(Extracted information)

(** *** Selection synchronisation *)




Definition highlightEdge (allSelectedEdges : list string) (edge : Edge.t) : Edge.t :=
  let selected := includes allSelectedEdges (Edge.id edge) in
  match Edge.payload edge with
  | Edge.DependencyData dep _ =>
      {| Edge.id := Edge.id edge; Edge.source := Edge.source edge;
         Edge.target := Edge.target edge;
         Edge.sourceHandle := Edge.sourceHandle edge;
         Edge.targetHandle := Edge.targetHandle edge;
         Edge.payload := Edge.DependencyData dep (Some selected);
         Edge.hidden := Edge.hidden edge; Edge.selected := Edge.selected edge;
         Edge.animated := Some selected;
         Edge.zIndex := Some (if selected then 1 else 0)%Z |}
  | Edge.RelationshipData rel _ =>
      {| Edge.id := Edge.id edge; Edge.source := Edge.source edge;
         Edge.target := Edge.target edge;
         Edge.sourceHandle := Edge.sourceHandle edge;
         Edge.targetHandle := Edge.targetHandle edge;
         Edge.payload := Edge.RelationshipData rel (Some selected);
         Edge.hidden := Edge.hidden edge; Edge.selected := Edge.selected edge;
         Edge.animated := Some selected;
         Edge.zIndex := Some (if selected then 1 else 0)%Z |}
  end.

(** The highlight effect: [setEdges(edges => edges.map(...))]. *)
Definition highlightEdges (rf : ReactFlow)
    (selectedTableIds selectedRelationshipIds : list string)
    (edges : list Edge.t) : list Edge.t :=
  let tablesSelectedEdges :=
    map Edge.id
      (List.filter
         (fun edge => includes selectedTableIds (Edge.source edge)
                      || includes selectedTableIds (Edge.target edge))
         (getEdges rf)) in
  let allSelectedEdges := tablesSelectedEdges ++ selectedRelationshipIds in
  map (highlightEdge allSelectedEdges) edges.


(** *** Domain-driven re-projection of the nodes *)

Definition validPosition (p : option XYPosition) : bool :=
  match p with
  | Some q => validCoordinate (x q) && validCoordinate (y q)
  | None => false
  end.

Definition projectTable (overlapGraph : Graph) (highlightOverlappingTables : bool)
    (filteredSchemas : option (list string)) (currentNodes : list Node.t)
    (table : DBTable.t) : Node.t :=
  let isOverlapping :=
    (0 <? length (default [] (graph overlapGraph !! DBTable.id table)))%nat in
  let node := tableToTableNode table filteredSchemas in
  let existingNode :=
    List.find (fun n => String.eqb (Node.id n) (DBTable.id table)) currentNodes in
  let node :=
    match existingNode with
    | Some existingNode =>
        let node :=
          if validPosition (Node.position existingNode)
          then Node.set_position (Node.position existingNode) node else node in
        let node :=
          if Js.truthy (Node.dragging existingNode)
             || Js.truthy (Node.resizing existingNode)
          then Node.set_measured (Node.measured existingNode) node else node in
        let node := Node.set_selected (Node.selected existingNode) node in
        let node :=
          if Js.truthy (Node.dragging existingNode)
          then Node.set_dragging (Some true) node else node in
        let node :=
          if Js.truthy (Node.resizing existingNode)
          then Node.set_resizing (Some true) node else node in
        node
    | None => node
    end in
  Node.set_payload
    (Node.TableData table isOverlapping (Some highlightOverlappingTables)) node.

(** The updater handed to [setNodes] by the re-projection effect. *)
Definition projectNodes (db : ChartDB DatabaseType) (overlapGraph : Graph)
    (highlightOverlappingTables : bool) (currentNodes : list Node.t) : list Node.t :=
  map (projectTable overlapGraph highlightOverlappingTables (filteredSchemas db)
         currentNodes) (tables db)
    ++ map areaToAreaNode (areas db).

(** *** The connect gesture *)

(** [handle?.split('_')?.pop() ?? ''] *)
Definition handleFieldId (handle : option string) : string :=
  default "" (handle ≫= fun h => Js.pop (Js.split "_" h)).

(End Extracted information)

**Task statement:**
Please reproduce the entire listing, exactly as shown.

**Result:**
(** *** Selection synchronisation *)




Definition highlightEdge (allSelectedEdges : list string) (edge : Edge.t) : Edge.t :=
  let selected := includes allSelectedEdges (Edge.id edge) in
  match Edge.payload edge with
  | Edge.DependencyData dep _ =>
      {| Edge.id := Edge.id edge; Edge.source := Edge.source edge;
         Edge.target := Edge.target edge;
         Edge.sourceHandle := Edge.sourceHandle edge;
         Edge.targetHandle := Edge.targetHandle edge;
         Edge.payload := Edge.DependencyData dep (Some selected);
         Edge.hidden := Edge.hidden edge; Edge.selected := Edge.selected edge;
         Edge.animated := Some selected;
         Edge.zIndex := Some (if selected then 1 else 0)%Z |}
  | Edge.RelationshipData rel _ =>
      {| Edge.id := Edge.id edge; Edge.source := Edge.source edge;
         Edge.target := Edge.target edge;
         Edge.sourceHandle := Edge.sourceHandle edge;
         Edge.targetHandle := Edge.targetHandle edge;
         Edge.payload := Edge.RelationshipData rel (Some selected);
         Edge.hidden := Edge.hidden edge; Edge.selected := Edge.selected edge;
         Edge.animated := Some selected;
         Edge.zIndex := Some (if selected then 1 else 0)%Z |}
  end.

(** The highlight effect: [setEdges(edges => edges.map(...))]. *)
Definition highlightEdges (rf : ReactFlow)
    (selectedTableIds selectedRelationshipIds : list string)
    (edges : list Edge.t) : list Edge.t :=
  let tablesSelectedEdges :=
    map Edge.id
      (List.filter
         (fun edge => includes selectedTableIds (Edge.source edge)
                      || includes selectedTableIds (Edge.target edge))
         (getEdges rf)) in
  let allSelectedEdges := tablesSelectedEdges ++ selectedRelationshipIds in
  map (highlightEdge allSelectedEdges) edges.


(** *** Domain-driven re-projection of the nodes *)

Definition validPosition (p : option XYPosition) : bool :=
  match p with
  | Some q => validCoordinate (x q) && validCoordinate (y q)
  | None => false
  end.

Definition projectTable (overlapGraph : Graph) (highlightOverlappingTables : bool)
    (filteredSchemas : option (list string)) (currentNodes : list Node.t)
    (table : DBTable.t) : Node.t :=
  let isOverlapping :=
    (0 <? length (default [] (graph overlapGraph !! DBTable.id table)))%nat in
  let node := tableToTableNode table filteredSchemas in
  let existingNode :=
    List.find (fun n => String.eqb (Node.id n) (DBTable.id table)) currentNodes in
  let node :=
    match existingNode with
    | Some existingNode =>
        let node :=
          if validPosition (Node.position existingNode)
          then Node.set_position (Node.position existingNode) node else node in
        let node :=
          if Js.truthy (Node.dragging existingNode)
             || Js.truthy (Node.resizing existingNode)
          then Node.set_measured (Node.measured existingNode) node else node in
        let node := Node.set_selected (Node.selected existingNode) node in
        let node :=
          if Js.truthy (Node.dragging existingNode)
          then Node.set_dragging (Some true) node else node in
        let node :=
          if Js.truthy (Node.resizing existingNode)
          then Node.set_resizing (Some true) node else node in
        node
    | None => node
    end in
  Node.set_payload
    (Node.TableData table isOverlapping (Some highlightOverlappingTables)) node.

(** The updater handed to [setNodes] by the re-projection effect. *)
Definition projectNodes (db : ChartDB DatabaseType) (overlapGraph : Graph)
    (highlightOverlappingTables : bool) (currentNodes : list Node.t) : list Node.t :=
  map (projectTable overlapGraph highlightOverlappingTables (filteredSchemas db)
         currentNodes) (tables db)
    ++ map areaToAreaNode (areas db).

(** *** The connect gesture *)

(** [handle?.split('_')?.pop() ?? ''] *)
Definition handleFieldId (handle : option string) : string :=
  default "" (handle ≫= fun h => Js.pop (Js.split "_" h)).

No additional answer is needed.